* What is needed
Reproduce only the lines of the material below that start at the line containing "master in any" and stop at the line containing "happens before what, and". Keep both end lines.

*** Opening Data for this exercise ***

(** The value at the head of [s] and what follows it.  [fuel] bounds the
    nesting; every call consumes input, so the length of the text is
    enough (lemma [parse_fuel_adequate]). *)
Fixpoint parse_value (fuel : nat) (s : jsstring)
  : option (value * jsstring) :=
  match fuel with
  | O => None
  | S f =>
      match skip_ws s with
      | [] => None
      | c :: r =>
          if c =? 91 then
            match expect 93 (skip_ws r) with
            | Some r' => Some (VArr [], r')
            | None => parse_elems f r []
            end
          else if c =? 123 then
            match expect 125 (skip_ws r) with
            | Some r' => Some (VObj [], r')
            | None => parse_members f r []
            end
          else if c =? 34 then
            match read_string r with
            | Some (str, r') => Some (VStr str, r')
            | None => None
            end
          else if Str.prefix (lit "true") (c :: r)
          then Some (VBool true, skipn 4 (c :: r))
          else if Str.prefix (lit "false") (c :: r)
          then Some (VBool false, skipn 5 (c :: r))
          else if Str.prefix (lit "null") (c :: r)
          then Some (VNull, skipn 4 (c :: r))
          else
            let '(tok, r') := span_number (c :: r) in
            match read_number tok with
            | Some d => Some (VNum d, r')
            | None => None
            end
      end
  end
with parse_elems (fuel : nat) (s : jsstring) (acc : list value)
  : option (value * jsstring) :=
  match fuel with
  | O => None
  | S f =>
      match parse_value f s with
      | Some (v, r) =>
          match skip_ws r with
          | c :: r' =>
              if c =? 44 then parse_elems f r' (acc ++ [v])
              else if c =? 93 then Some (VArr (acc ++ [v]), r')
              else None
          | [] => None
          end
      | None => None
      end
  end
with parse_members (fuel : nat) (s : jsstring)
  (acc : list (jsstring * value)) : option (value * jsstring) :=
  match fuel with
  | O => None
  | S f =>
      match expect 34 (skip_ws s) with
      | Some r =>
          match read_string r with
          | Some (k, r1) =>
              match expect 58 (skip_ws r1) with
              | Some r2 =>
                  match parse_value f r2 with
                  | Some (v, r3) =>
                      match skip_ws r3 with
                      | c :: r4 =>
                          if c =? 44 then parse_members f r4 (set_prop k v acc)
                          else if c =? 125
                          then Some (VObj (set_prop k v acc), r4)
                          else None
                      | [] => None
                      end
                  | None => None
                  end
              | None => None
              end
          | None => None
          end
      | None => None
      end
  end.

(** [JSON.parse] on a string: [None] stands for the [SyntaxError]. *)
Definition parse (s : jsstring) : option value :=
  match parse_value (S (length s)) s with
  | Some (v, rest) =>
      match skip_ws rest with
      | [] => Some v
      | _ => None
      end
  | None => None
  end.

(** ** Writing *)

Definition hex_digit (n : N) : N := if n <? 10 then 48 + n else 87 + n.

Definition escape_u (c : N) : jsstring :=
  [92; 117; hex_digit (c / 4096); hex_digit ((c / 256) mod 16);
   hex_digit ((c / 16) mod 16); hex_digit (c mod 16)].

Definition is_high (c : N) : bool := (55296 <=? c) && (c <=? 56319).
Definition is_low (c : N) : bool := (56320 <=? c) && (c <=? 57343).

Definition escape_unit (c : N) : jsstring :=
  if c =? 8 then [92; 98] else if c =? 9 then [92; 116]
  else if c =? 10 then [92; 110] else if c =? 12 then [92; 102]
  else if c =? 13 then [92; 114] else if c =? 34 then [92; 34]
  else if c =? 92 then [92; 92]
  else if c <? 32 then escape_u c
  else [c].

(** [QuoteJSONString] without the quotes: a surrogate pair is kept, a
    lone surrogate is escaped. *)
Fixpoint quote_units (s : jsstring) : jsstring :=
  match s with
  | [] => []
  | c :: r =>
      if is_high c then
        match r with
        | d :: r' =>
            if is_low d then c :: d :: quote_units r'
            else escape_u c ++ quote_units r
        | [] => escape_u c
        end
      else if is_low c then escape_u c ++ quote_units r
      else escape_unit c ++ quote_units r
  end.

Definition quote (s : jsstring) : jsstring := 34 :: quote_units s ++ [34].

Fixpoint join (sep : jsstring) (parts : list jsstring) : jsstring :=
  match parts with
  | [] => []
  | [p] => p
  | p :: rest => p ++ sep ++ join sep rest
  end.

(** The brackets around the serialized parts of an array or object. *)
Definition wrap (opening closing : N) (gap indent inner : jsstring)
  (parts : list jsstring) : jsstring :=
  match parts with
  | [] => [opening; closing]
  | _ =>
      match gap with
      | [] => opening :: join [44] parts ++ [closing]
      | _ => opening :: 10 :: inner ++ join (44 :: 10 :: inner) parts
             ++ 10 :: indent ++ [closing]
      end
  end.

Definition member (gap k t : jsstring) : jsstring :=
  quote k ++ 58 :: match gap with [] => t | _ => 32 :: t end.

Definition number_text (d : spec_float) : jsstring :=
  if Dbl.is_finite d then Dbl.to_string d else lit "null".
(* ===== verification/Prelude.v ===== *)
(** * LeKV: a verification development

    LeKV is a sharded key-value store in C++: one master keeps the table of
    tablets (key ranges and the data nodes that hold them), the data nodes keep
    the records in LevelDB, and clients ask the master for the table and then
    talk to the data nodes, all over a binary protocol on TCP.  This library
    models the program as executable Rocq definitions and proves what makes it
    correct, together with the exact limits of what it promises.

    ** Files and the code they model

    - Prelude.v: outcomes of a C++ call ([Ret], [Throw], [UB]) as a monad, integers
      at their width, big-endian fields, slices of byte vectors (undefined out of range).
    - StringOrder.v: [std::string::compare] as a strict total order with its
      [order] tactic, and [past_end], the test of an open range end.
    - BinaryProtocol.v: src/rpc/binary_protocol.h, .cpp — the four encoders and [TryDecode].
    - Storage.v: src/storage/storage_engine.h, .cpp — the [StorageEngine] over the
      class [LevelDB], the interface of the vendored database, with its laws
      [LevelDBSpec] and a reference instance [MemDB].
    - RpcClient.v: src/rpc/rpc_client.h, .cpp — sending and receiving of frames on a
      byte stream that arrives in chunks.
    - RpcServer.v: [BinaryRpcServer::HandleClient] of src/rpc/rpc_server.cpp.
    - ServerLifecycle.v: [RpcServer::ServerStart], [AcceptLoop], [Stop] and the end of
      [HandleClient] as a step relation on the members and the descriptor table.
    - DataNode.v: the request handlers of a data node in src/kv/raft_node.cpp.
    - SharedStorage.v: the threads of several connections on one [StorageEngine], interleaved at
      its mutex and its calls of the database.
    - Text.v: [to_string], [stoull], streams and words of the C++ library.
    - Json.v: JSON values with the accessors the code uses; printing and parsing
      of the text (vendored library) are the class [JsonText] with [JsonTextSpec].
    - Config.v: src/common/common.h and [main] of src/lekv.cpp up to the node.
    - Tablet.v: the tablet record, the binary search and [GetTabletRoute].
    - RaftNode.v: the state of the master, [SaveTablets], [LoadTablets], the first table.
    - TableSteps.v: the abstract specification of the routing table, a step
      relation (refresh, split, move) with its invariants; a run counts its moves.
    - BalancePlan.v: the decision of [DoLoadBalance].
    - Balancer.v: statistics, splits, migrations and [BalancerLoop], against the
      class [Transport], the master's connections to the data nodes and the moments at which its
      table changes.
    - TransferLog.v: the log that [Stop] writes.
    - Cluster.v: an instance of [Transport] made of the data nodes of DataNode.v, the
      abstraction relation [represents] between a cluster and one map.
    - Faults.v: what happens from states outside that relation.
    - Unreliable.v: a second instance of [Transport], the same data nodes behind connections that
      lose requests and answers, what readers see during a migration, and what an answer that comes
      too late does.
    - Concurrency.v: readers and clients between the steps of a split or a migration; [Watched], any
      connections with an observer of the table.
    - MasterHandlers.v: GET_ROUTE, SHARDS and the dispatch on the master.
    - Cli.v: src/lekv_cli.cpp, against the class [Net], the client's connections.
    - EndToEnd.v: client, master and data nodes put together; one command at the client.
    - Process.v: both [main]s, the constructor, [Run] and [Stop] of the node: the threads of the
      process as a finite transition system.
    - Restart.v: what is on the disk of the master after a turn, and the constructor on that disk.
    - SystemTrace.v: runs of the whole system, commands, turns of the balancer and restarts of the
      master in any order, and the map that specifies them; the first start.
    - Atomics.v: what the ring uses of [std::atomic]: histories of values, memory orders, what
      happens before what, and data races on plain bytes.
    - SpscQueue.v: src/logger/spsc_queue.h, .cpp and [bit_ceil] — the lock-free ring with the
      memory orders of its accesses, its two threads interleaved access by access.
    - LogTypes.v: src/logger/log_record.h, type_tag.h, type_tag.cpp.
    - TextProtocol.v: src/rpc/text_protocol.h, .cpp and [TextRpcServer::HandleClient].

    State is threaded explicitly: a handler maps the storage of its node to the
    new storage and the response; the master's operations map the environment and the
    [RaftNode] record to new ones.  Only the balancer thread changes the table
    while the master runs, and no lock protects it: an operation of the balancer is modelled
    as the thread runs it alone, with every assignment to the table shown to the environment
    ([t_publish]), and Concurrency.v and Unreliable.v show what the other threads
    and the clients can meet between its steps.  The connections of a data node, the server's life
    cycle and the logger's ring, where the interleaving matters, are transition systems of single accesses.

    ** What the theorems show

    - The system is one map (SystemTrace.v, Cluster.v): from the first start on empty data nodes, every
      run of put, get and delete at any number of clients, of turns of the balancer and of restarts of
      the master prints what a map prints on which they are insert, lookup, delete and nothing; a turn of the balancer preserves the map, and ends
      unless a boundary cannot be printed; a migration moves exactly
      the records of its tablet.
    - Losses (Unreliable.v): whatever requests and answers of the master are lost, in any sequence
      of PUTs and turns of the balancer every key stays at its owner with its last value, and a failed
      migration changes no route.
    - Reading while a tablet moves (Unreliable.v): the route switches after the records and before the cleanup;
      after every request a GET by the route of that moment finds the value of the map; an old route after the
      cleanup finds it or nothing.
    - Many clients (SharedStorage.v): the connections of a data node behave like one sequence of
      requests, except that readers can see a DELETE_RANGE half done; nothing blocks for ever.
    - The routing table (Tablet.v, TableSteps.v, Balancer.v): it stays a partition of the
      key space whatever the data nodes answer; every key has exactly one route; the epoch counts the
      splits and the moves;
      the client computes the same route from the text of the table.
    - What concurrency and faults cost (Concurrency.v, Faults.v, Unreliable.v, Cluster.v): an
      acknowledged write is lost when it meets a migration or uses an old route or when the
      destination refuses writes; a late answer loses a whole tablet; a lost cleanup brings deleted
      keys back; in the middle of a split some keys have no route.
    - Persistence (RaftNode.v, Restart.v): every turn of the balancer ends with its routes on the disk, a
      restarted master has them again, which crashes and short writes the file survives, and what a
      save that fails in a migration costs at the next restart.
    - Balancing (BalancePlan.v): the decision is exact; below the split threshold it
      converges; above it may move a tablet for ever; nodes that own nothing stay idle.
    - The handlers (DataNode.v, MasterHandlers.v): their effect on every kind of request, and
      exactly which payloads make them read out of bounds.
    - The wire (BinaryProtocol.v, RpcClient.v, RpcServer.v): encoders and decoder are
      inverse; frames are reassembled from any chunks; the connection thread
      refines the sequential run of the handler.
    - Storage.v: the range operations are exact on the sorted entries.
    - SpscQueue.v: the ring is a queue in every interleaving and whatever old positions
      the threads load, its memory orders exclude every data race, and a record too
      long for the end of the ring starves.
    - TextProtocol.v, ServerLifecycle.v: what the parser returns, when the threads
      end, which descriptors the binary server keeps and [Stop] closes.
    - Process.v: what a process is after [main]; stopping a node that waits closes everything in
      order and ends the process, and what a SIGINT during the start does.

    ** Bounds and fuel

    Loops that are not structural take fuel.  The binary search has as much as
    the table has entries, and running out is [UB], which is proved unreachable;
    the transfer loop takes the size of the payload, enough since each record takes six
    bytes; the split loop of a balancer turn takes any amount and a theorem gives
    one that is enough on a healthy cluster ([split_fuel]: two for each tablet and one for
    each key); the connection thread takes at most one turn for each ten bytes
    received.  Loops that the code runs for ever are functions of the list of events they meet.
    The exploration of the process takes 24 rounds, after which the set of states is checked to be closed.
    Integers are [Z] with [u8], [u16], [u32], [u64] where the code truncates.

    ** What is not modelled

    Sockets, files and time are the environment: events, answers of the kernel
    and of the file system are arguments, for every value of which the theorems hold unless they say
    otherwise.  The vendored LevelDB and JSON libraries are interfaces, and so is the opening of
    a database, which is all the constructor of [StorageEngine] does.  The numbers of a JSON text are integers: a
    file written by hand with fractions in it is not covered.  Messages to the console are left out;
    a restart of the master comes between turns of the balancer, as [Stop] has it: the end of the process in the
    middle of a turn is only covered as far as the states of a migration (Unreliable.v) and of a save
    (RaftNode.v) are; a restart of a data node is not covered.  The declarations of the vote and append encoders
    of src/rpc/text_protocol.h have no definition in the source; the tests are not part of the system.
    What is left of the source is declarations, includes and the vendored code; of that, the parts of
    LevelDB that carry the assumed laws (the internal key order, the write batch and the log format)
    would be the next to model. *)

From stdpp Require Export base option list gmap numbers sorting.
From Stdlib Require Export ZArith Lia.
From Stdlib Require Export Init.Byte.
From Stdlib Require Strings.Byte Strings.String.
Export Strings.String.StringSyntax.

*** Closing Data for this exercise ***

* Output for this task
      master in any order, and the map that specifies them; the first start.
    - Atomics.v: what the ring uses of [std::atomic]: histories of values, memory orders, what
      happens before what, and data races on plain bytes.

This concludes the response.